Bach at Leipzig channels Tom Stoppard without the lasting exhilaration
Sam Gregory in Bach at Leipzig.
If I were as intensely clever as playwright Itamar Moses, author of Bach at Leipzig, and as fond of intellectual games, I would write this review first as a review, then as an analysis of the forms of the review and the ways in which my piece of writing does or doesn't conform to them, and then intertwine all of that with a brief essay on the history, role and significance of reviewing in general and the directions the genre might take in the future. Except that if I tried to do this, either my brain would implode or I'd fly right off into the ozone.

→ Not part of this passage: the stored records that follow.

(* ===== verification/Http.v ===== *)
(** * Requests, responses and path routing

    [serve] hands a handler a [Request]; the handler reads its method, the
    URL's [pathname], the [authorization] header and the JSON body, and
    answers a [Response] with a status and a JSON body (the CORS headers are
    the same constant on every response and are not modelled).

    Routing in [src/src/supabase/functions/manage-roles/index.ts] (lines
    34-43) splits the pathname on ['/'], drops empty segments
    ([filter(Boolean)]), finds the last ['manage-roles'] and the last
    ['manage-users'] segment with [lastIndexOf], and joins what follows with
    ['/'] ([slice(idx + 1).join('/')]). *)

From S2P Require Import Prelude JsValue.

Record request := Request {
  req_method : string;
  req_path : string;              (* new URL(req.url).pathname *)
  req_authorization : option string;
  req_body : option val           (* None: the body is not valid JSON *)
}.

Record response := Response {
  resp_status : nat;
  resp_body : val
}.

(** [response.ok]: a status in the range 200-299. *)
Definition response_ok (status : nat) : bool := bool_decide (200 ≤ status ≤ 299).

(** [new Response(JSON.stringify({ error: msg }), { status })] *)
Definition error_response (status : nat) (msg : string) : response :=
  Response status (obj [("error", VStr msg)]).

(** [new Response(JSON.stringify({ success: true }), { status })] *)
Definition success_response (status : nat) : response :=
  Response status (obj [("success", VBool true)]).

(** [json.k] is set: present and not [undefined]. *)
Definition has_field (v : val) (k : string) : bool :=
  match get v k with None | Some VUndef => false | Some _ => true end.

(** The answers the views read: [const json = await res.json()], then
    [json.data] (or [json.success]) when [res.ok], and [json.error] as
    the message otherwise.  An answer of this shape is a JSON object with
    [data] or [success] set when its status is 2xx, and with a string
    [error] otherwise. *)
Definition json_answer (resp : response) : bool :=
  match resp_body resp with
  | VObj _ =>
      if response_ok (resp_status resp)
      then has_field (resp_body resp) "data" || has_field (resp_body resp) "success"
      else match get (resp_body resp) "error" with Some (VStr _) => true | _ => false end
  | _ => false
  end.

(** ** [String.prototype.split] on a one-character separator *)

Fixpoint split_on (c : ascii) (s : string) : list string :=
  match s with
  | EmptyString => [""]
  | String a s' =>
      let rest := split_on c s' in
      if bool_decide (a = c) then "" :: rest
      else match rest with
           | [] => [String a ""]
           | x :: r => String a x :: r
           end
  end.

(** [Array.prototype.join] *)
Fixpoint join_with (sep : string) (l : list string) : string :=
  match l with
  | [] => ""
  | [x] => x
  | x :: l' => x +:+ sep +:+ join_with sep l'
  end.

(** [filter(Boolean)] on strings: drop the empty ones. *)
Definition non_empty (l : list string) : list string := filter (λ x, x ≠ "") l.

(** [Array.prototype.lastIndexOf]; [None] is [-1]. *)
Fixpoint last_index_of (x : string) (l : list string) : option nat :=
  match l with
  | [] => None
  | y :: l' =>
      match last_index_of x l' with
      | Some i => Some (S i)
      | None => if bool_decide (x = y) then Some 0 else None
      end
  end.

Definition path_parts (path : string) : list string := non_empty (split_on "/" path).

(** [idx >= 0 ? parts.slice(idx + 1).join('/') : ''] *)
Definition subpath_after (name : string) (parts : list string) : string :=
  match last_index_of name parts with
  | Some i => join_with "/" (drop (S i) parts)
  | None => ""
  end.

(** [String.prototype.startsWith] *)
Definition starts_with (pre s : string) : bool := String.prefix pre s.

(** [authHeader.startsWith('Bearer ') ? authHeader.substring(7) : authHeader]
    on [req.headers.get('authorization') || '']. *)
Definition bearer_token (h : option string) : string :=
  let a := default "" h in
  if starts_with "Bearer " a then String.substring 7 (String.length a - 7) a else a.

(** ** Lemmas *)

Lemma split_on_not_nil c s : split_on c s ≠ [].
Proof. destruct s; simpl; [done|]. case_bool_decide; [done|]. by destruct (split_on c s). Qed.

Lemma join_with_cons_not_nil sep x l :
  l ≠ [] → join_with sep (x :: l) = x +:+ sep +:+ join_with sep l.
Proof. by destruct l. Qed.
Lemma delete_user_unauthenticated_witness :
  let o := run (delete_user None (VObj [("user_id", VStr "u2")])) [] sample_store in
  out_res o = Ok (success_response 200) ∧ role_ids_of_user "u2" (out_store o) = [].
Proof.
  apply (delete_user_unauthenticated (VObj [("user_id", VStr "u2")]) "u2" sample_store "r1" eq_refl);
    [done|exact sample_store_wf|by vm_compute|decide_by_eval|decide_by_eval].
Defined.

Lemma serve_sequentially_keeps_admin_witness :
  let rs := [AssignRole (Some "u2") (assign_body "u2" ADMIN);
             AssignRole (Some "u1") (assign_body "u1" "cliente");
             DeleteUser None (VObj [("user_id", VStr "u2")])] in
  store_wf (serve_sequentially rs sample_store) ∧ 1 ≤ admin_count (serve_sequentially rs sample_store).
Proof.
  apply serve_sequentially_keeps_admin; [exact sample_store_wf|by vm_compute|].
  repeat constructor; intros v [= <-] _; eauto.
Defined.
Section post.
Context (env : wa_env) (r : request) (token phoneNumberId : string) (requestData phone message : val).
Hypothesis Hpost : req_method r = "POST".
Hypothesis Htoken : env_whatsapp_token env = Some token.
Hypothesis Hid : env_phone_number_id env = Some phoneNumberId.
Hypothesis Htoken_ne : token ≠ "".
Hypothesis Hid_ne : phoneNumberId ≠ "".
Hypothesis Hbody : req_body r = Some requestData.
Hypothesis Hphone : get requestData "phone" = Some phone.
Hypothesis Hmessage : get requestData "message" = Some message.
Hypothesis Hphone_t : truthy phone = true.
Hypothesis Hmessage_t : truthy message = true.

(** A configured [POST] with both fields present reaches the phone check. *)
Lemma wa_notify_fields api :
  wa_notify env r api =
    if negb (isValidPhoneNumber (to_text phone)) then
      (wa_error 400 "Formato de teléfono inválido"
         "El teléfono debe estar en formato internacional (ej: +573001234567)", None)
    else
      match message with
      | VStr m =>
          if blank m then (wa_error 400 "Mensaje vacío" "El mensaje no puede estar vacío", None)
          else
            let ob := graph_request phone m token phoneNumberId in
            match graph_result api with
            | inl msg => (wa_failure msg, Some ob)
            | inr result => (wa_success result, Some ob)
            end
      | _ => (wa_failure "requestData.message.trim is not a function", None)
      end.
Proof.
  unfold wa_notify. rewrite Hpost, Htoken, Hid, Hbody, Hphone, Hmessage, Hphone_t, Hmessage_t.
  cbn [truthy]. rewrite (bool_decide_eq_false_2 (token = "")), (bool_decide_eq_false_2 (phoneNumberId = "")) by done.
  by rewrite (bool_decide_eq_true_2 ("POST" = "POST")), (bool_decide_eq_false_2 ("POST" = "OPTIONS")).

Qed.

(** A configured [POST] whose [phone] does not match the phone
    expression (e.g. ["123456"]) is answered 400 ["Formato de teléfono
    inválido"] and no request is sent to the WhatsApp API. *)
Theorem wa_invalid_phone_rejected api :
  ¬ phone_regex_spec (to_text phone) →
  wa_notify env r api =
    (wa_error 400 "Formato de teléfono inválido"
       "El teléfono debe estar en formato internacional (ej: +573001234567)", None).
Proof.
  intros Hn. rewrite wa_notify_fields.
  by destruct (isValidPhoneNumber_reflect (to_text phone)).
Qed.

(** A configured [POST] with a valid phone and a non-blank string
    message sends exactly one request, the [graph_request] of that phone
    and message, and answers with the translation of the API's answer:
    the success body built from [messages[0].id] and [contacts[0].wa_id],
    or 500 ["Error al enviar mensaje"] with the error's message (the
    [fetch] rejection, the body's JSON syntax error, or ["WhatsApp API
    error: <status> - <JSON body>"] for a non-2xx answer). *)
Theorem wa_valid_sends api m :
  phone_regex_spec (to_text phone) → message = VStr m → blank m = false →
  wa_notify env r api =
    (match graph_result api with inl msg => wa_failure msg | inr result => wa_success result end,
     Some (graph_request phone m token phoneNumberId)).
Proof.
  intros Hv Hm Hb. rewrite wa_notify_fields, Hm, Hb.
  destruct (isValidPhoneNumber_reflect (to_text phone)); [|done].
  by destruct (graph_result api).
Qed.

End post.

(** A configured [POST] whose body is the JSON value [null] is
    answered 500 with the [TypeError] of [requestData.phone], not with a
    4xx validation error, and nothing is sent. *)
Theorem wa_null_body_500 env r token phoneNumberId api :
  req_method r = "POST" → env_whatsapp_token env = Some token →
  env_phone_number_id env = Some phoneNumberId → token ≠ "" → phoneNumberId ≠ "" →
  req_body r = Some VNull →
  wa_notify env r api = (wa_failure "Cannot read properties of null (reading 'phone')", None).
Proof.
  intros Hp Ht Hi Htn Hin Hb. unfold wa_notify. rewrite Hp, Ht, Hi, Hb. cbn [truthy].
  rewrite (bool_decide_eq_false_2 (token = "")), (bool_decide_eq_false_2 (phoneNumberId = "")) by done.
  by rewrite (bool_decide_eq_true_2 ("POST" = "POST")), (bool_decide_eq_false_2 ("POST" = "OPTIONS")).
Qed.

(** The phone check accepts every ['+'] followed by two digits, the
    first non-zero, although the comment on line 48 requires between 10
    and 15 digits. *)
Theorem isValidPhoneNumber_two_digits d1 d2 :
  is_digit d1 = true → d1 ≠ "0"%char → is_digit d2 = true →
  isValidPhoneNumber (String "+" (String d1 (String d2 EmptyString))) = true.
Proof.
  intros H1 H0 H2. cbn. rewrite H1, H2, (bool_decide_eq_false_2 (nat_of_ascii d1 = 48)); [done|].
  by rewrite zero_char.
Qed.

(** ** The shape of every answer *)

Lemma wa_success_json result : json_answer (wa_success result) = true.
Proof. unfold wa_success. by repeat case_match. Qed.

(** Every answer of the function but the CORS preflight is a JSON object
    with [success] when 2xx and a string [error] otherwise, the shape of
    [Http.json_answer]. *)
Theorem wa_notify_json env r api :
  req_method r ≠ "OPTIONS" → json_answer (wa_notify env r api).1 = true.
Proof.
  intros Hm. unfold wa_notify. rewrite bool_decide_false by done.
  repeat case_match; cbn [fst]; try reflexivity; apply wa_success_json.
Qed.
(** [v.k]: the [TypeError] on [undefined] and [null]. *)
Definition read (v : val) (k : string) : string + val :=
  match get v k with
  | Some x => inr x
  | None => inl ("Cannot read properties of " +:+ to_text v +:+ " (reading '" +:+ k +:+ "')")
  end.

(** ** Numbers *)

Fixpoint chunks3 {A} (l : list A) : list (list A) :=
  match l with
  | a :: b :: c :: rest => [a; b; c] :: chunks3 rest
  | [] => []
  | _ => [l]
  end.

(** The groups joined with [','] *)
Fixpoint join_groups (gs : list (list ascii)) : list ascii :=
  match gs with
  | [] => []
  | [g] => g
  | g :: gs' => g ++ ","%char :: join_groups gs'
  end.

(** The digits of a decimal numeral grouped by thousands with [','] *)
Definition group_digits (s : string) : string :=
  String.string_of_list_ascii
    (reverse (join_groups (chunks3 (reverse (String.list_ascii_of_string s))))).

(** [Number.prototype.toLocaleString()] on an integer. *)
Definition to_locale (z : Z) : string :=
  (if bool_decide (z < 0)%Z then "-" else "") +:+ group_digits (pretty (Z.to_N (Z.abs z))).

Definition digit_value (a : ascii) : option Z :=
  let n := nat_of_ascii a in if bool_decide (48 ≤ n ≤ 57) then Some (Z.of_nat (n - 48)) else None.

Fixpoint digits_value (acc : Z) (l : list ascii) : option Z :=
  match l with
  | [] => Some acc
  | a :: l' => d ← digit_value a; digits_value (10 * acc + d)%Z l'
  end.


(** [ToNumber] of a string: white space around a signed decimal integer;
    the empty string is [0]; [None] is [NaN]. *)
Definition string_to_number (s : string) : option Z :=
  let l := reverse (drop_js_space (reverse (drop_js_space (String.list_ascii_of_string s)))) in
  match l with
  | [] => Some 0%Z
  | "-"%char :: ((_ :: _) as ds) => Z.opp <$> digits_value 0 ds
  | "+"%char :: ((_ :: _) as ds) => digits_value 0 ds
  | ds => digits_value 0 ds
  end.

(** [ToNumber]: [None] is [NaN]. *)
Definition to_number (v : val) : option Z :=
  match v with
  | VNum z => Some z
  | VBool b => Some (if b then 1 else 0)%Z
  | VNull => Some 0%Z
  | VUndef => None
  | _ => string_to_number (to_text v)
  end.

(** [(a * b).toLocaleString()] *)
Definition product_locale (a b : val) : string :=
  match to_number a, to_number b with
  | Some x, Some y => to_locale (x * y)
  | _, _ => "NaN"
  end.

(** [v.toLocaleString()]: a string is itself; arrays and objects are
    rendered as by [String(v)]. *)
Definition locale_string (v : val) : string + string :=
  match v with
  | VUndef | VNull => inl ("Cannot read properties of " +:+ to_text v +:+ " (reading 'toLocaleString')")
  | VNum z => inr (to_locale z)
  | _ => inr (to_text v)
  end.

(** ** Status texts, lines 277-297 *)

Definition statusTexts : list (string * string) :=
  [("pendiente", "Pendiente de Confirmación"); ("confirmado", "Confirmado y en Preparación");
   ("enviado", "Enviado"); ("entregado", "Entregado"); ("cancelado", "Cancelado")].

Definition statusMessages : list (string * string) :=
  [("pendiente", "<p>Tu pedido está siendo revisado por nuestro equipo. Te notificaremos una vez sea confirmado.</p>");
   ("confirmado", "<p>¡Excelente! Tu pedido ha sido confirmado y estamos preparándolo para su envío.</p>");
   ("enviado", "<p>Tu pedido está en camino. Recibirás tu paquete pronto.</p>");
   ("entregado", "<p>¡Tu pedido ha sido entregado! Esperamos que disfrutes tus productos. Gracias por confiar en CeluCol.</p>");
   ("cancelado", "<p>Tu pedido ha sido cancelado. Si esto fue un error o tienes preguntas, contáctanos.</p>")].

(** [table[String(status)]] on an object literal (its own keys; the keys
    inherited from [Object.prototype] are not modelled). *)
Definition lookup_key (table : list (string * string)) (status : val) : option string :=
  snd <$> head (filter (λ kv, kv.1 = to_text status) table).

(** [statusTexts[status] || status] *)
Definition getStatusText (status : val) : val :=
  match lookup_key statusTexts status with Some t => VStr t | None => status end.

(** [messages[status] || ''] *)
Definition getStatusMessage (status : val) : string := default "" (lookup_key statusMessages status).

(** ** The templates' content *)

(** One row of the items table, line 120-127. *)
Record item_row := ItemRow {
  ir_name : string;
  ir_quantity : string;
  ir_price : string;
  ir_subtotal : string
}.

(** What each template interpolates and which of its sections it shows. *)
Inductive email_html :=
| RegistrationHtml (name role : string)
| OrderCreatedHtml (orderId : string) (items : list item_row) (total address paymentMethod : string)
| OrderUpdatedHtml (color emoji orderId statusText statusMessage : string) (timeline : list string).

(** [getRegistrationEmail], lines 82-117. *)
Definition getRegistrationEmail (data : val) : string + email_html :=
  let? name := read data "name" in
  let? role := read data "role" in
  inr (RegistrationHtml (to_text name) (to_text role)).

(** The callback of [data.items.map], lines 120-127. *)
Definition item_html (item : val) : string + item_row :=
  let? product := read item "product" in
  let? name := read product "name" in
  let? quantity := read item "quantity" in
  let? price := read product "price" in
  let? price_text := locale_string price in
  inr (ItemRow (to_text name) (to_text quantity) price_text (product_locale price quantity)).

Fixpoint items_html (items : list val) : string + list item_row :=
  match items with
  | [] => inr []
  | it :: rest => let? r := item_html it in let? rs := items_html rest in inr (r :: rs)
  end.

(** [data.items.map(...)]: [map] exists on arrays only. *)
Definition map_items (items : val) : string + list item_row :=
  match items with
  | VArr l => items_html l
  | VUndef | VNull => inl ("Cannot read properties of " +:+ to_text items +:+ " (reading 'map')")
  | _ => inl "data.items.map is not a function"
  end.

(** [getOrderCreatedEmail], lines 119-189. *)
Definition getOrderCreatedEmail (data : val) : string + email_html :=
  let? items := read data "items" in
  let? itemsHtml := map_items items in
  let? orderId := read data "orderId" in
  let? total := read data "total" in
  let? total_text := locale_string total in
  let? address := read data "shippingAddress" in
  let? payment := read data "paymentMethod" in
  inr (OrderCreatedHtml (to_text orderId) itemsHtml total_text (to_text address)
         (if strict_eq_str payment "tarjeta" then "Tarjeta de Crédito" else "Transferencia Bancaria")).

Bach at Leipzig exists at several removes from itself — which makes it hard to figure out, much less evaluate. The play is largely in the form of a fugue — or a fugue that's also a commentary on itself as a fugue, as well as being a meta-analysis of itself as a play. The year is 1722, and we're in Leipzig, Germany. Johann Kuhnau, the organ master of the Thomaskirsche, dies unexpectedly at the organ. Six people are soon competing to be his successor; each bears the first name Johann or Georg. The guardian of the great doors of the church is the stuffy, rule-obsessed Schott (excellently played by Chris Kendall), who believes music should exist solely as a celebration of God. Then there's Fasch (a terrific Sam Gregory), who broke with his mentor, Kuhnau, because they disagreed about the function of music: Unlike Schott, Fasch believes in freedom in composition. There's a lot of talk about Lutheranism, Pietism, Calvinism and the threat of Catholicism. Not only are religion and politics pretty much the same thing here, but religious belief also shapes each character's approach to composition.
Almost all of the contenders explain themselves in letters home, sent — with a fine whoosh of wings — by carrier pigeon. Lenck is a broke and slithery pickpocket. Steindorff actually wanted to be a dancer but was thwarted by his father. Kaufmann (another stellar performance, this one by Jim Hunt) is a dolt and a cuckold. Graupner is supposedly the second-best organist in Germany next to Telemann. The men talk in twos and threes, and their conversations are hardly musical or exalted. In their longing for the coveted post, they plot, connive, bribe, threaten and betray each other like middle-school kids. All seems lost when Telemann himself shows up, a striding, silent figure, but the contest continues until, in accordance with both the play's title and the historical reality, Bach (who never actually appears) gets the job.
The tone is farcical throughout, with lots of repeating jokes, sounds and actions. Though all the characters have quirks and tics, none comes across as a real, living person. They are more like rotating figures on a music box. And then, at the beginning of the second act, you learn why: Fasch explains the form of the fugue to his wife in a letter, and as he does, the other characters silently re-create the first act — which, you now realize, is a textbook illustration of the fugue. "The structure," Fasch writes, "is only clear in retrospect."
There's more meta-analysis when Fasch talks about Molière and explains that he dislikes the playwright's use of predictable devices, including the deus ex machina (who, of course, arrives in this play in the person of Bach) and "the fool who suddenly speaks wisdom." At which point foolish Kaufmann begins a brilliant description of the tension between free choice and formal structure in art. "This old world, Fasch, will be new again and again," he intones, perhaps foreseeing the end of the Baroque era after Bach's death in 1750, "so after us will come new forms we cannot imagine, because we do not yet need them to explain the world to ourselves."
Despite all its wit, elegance and erudition, Bach at Leipzig doesn't quite add up to a satisfactory production. Moses is a huge admirer of Tom Stoppard, and there's something very Stoppardian about the dizzying whirligig of ideas he sets in motion here — but he doesn't leave you with the sense of exhilaration that Stoppard does. Thinking back later on the flying cloud of words and ideas you experienced, you feel you've been fed on air. Promise-crammed air, perhaps, but nothing that leaves much of a trace.